Which of the lines in the records below hold the string "From"? Copy every one of them.

Stored items
────────

Lemma bio_reads_spec_witness : let '(l, c') := bio_reads [1; 2; 3; 4; 5] [2; 2] in to_come [1; 2; 3; 4; 5] = l ++ to_come c'.
Proof. apply (bio_reads_spec [1; 2; 3; 4; 5] [2; 2]); [repeat constructor; lia|]. intros c t n. by destruct c. Defined.
End Runs.
(** * Bitcoin-implementation: a shallow embedding and its verified properties

    The development follows the three Python modules of the repository:
    - [Bitcoin_Scripts/bitcoin_scripts.py]: script model, serializer, stack
      interpreter, script templates (module [BitcoinScripts]);
    - [Implementing/bitcoin_implementation.py]: wallet, transactions, UTXO
      set, blocks, proof of work, chain (module [Implementing]);
    - [Transaction_prioritization/transaction_prioritization.py]: mempool and
      the four selection strategies (module [Prioritization]).

    Part I holds the definitions, Part II the lemmas and theorems.

    Conventions.  A Python [bytes] value is a list of integers in [0, 256).
    A Python exception is a [None] result (or the [ScriptError] outcome of the
    interpreter).  [hashlib] and [hmac] are library code; SHA-256, RIPEMD-160
    and HMAC-SHA256 are implemented here after FIPS 180-4, the RIPEMD-160
    paper and RFC 2104, and checked on published digests. *)

From Stdlib Require Import ZArith Lia List String Ascii Permutation.
From stdpp Require Import gmap strings pretty list fin_maps.

Local Open Scope Z_scope.

#[local] Set Warnings "-clear-no-such-hyp".

(* ===================================================================== *)
(** * Part I: definitions                                                 *)
(* ===================================================================== *)

(** ** Bytes, text and hexadecimal *)

Definition bytes := list Z.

────────

- **Output**:
From Stdlib Require Import ZArith Lia List String Ascii Permutation.
From stdpp Require Import gmap strings pretty list fin_maps.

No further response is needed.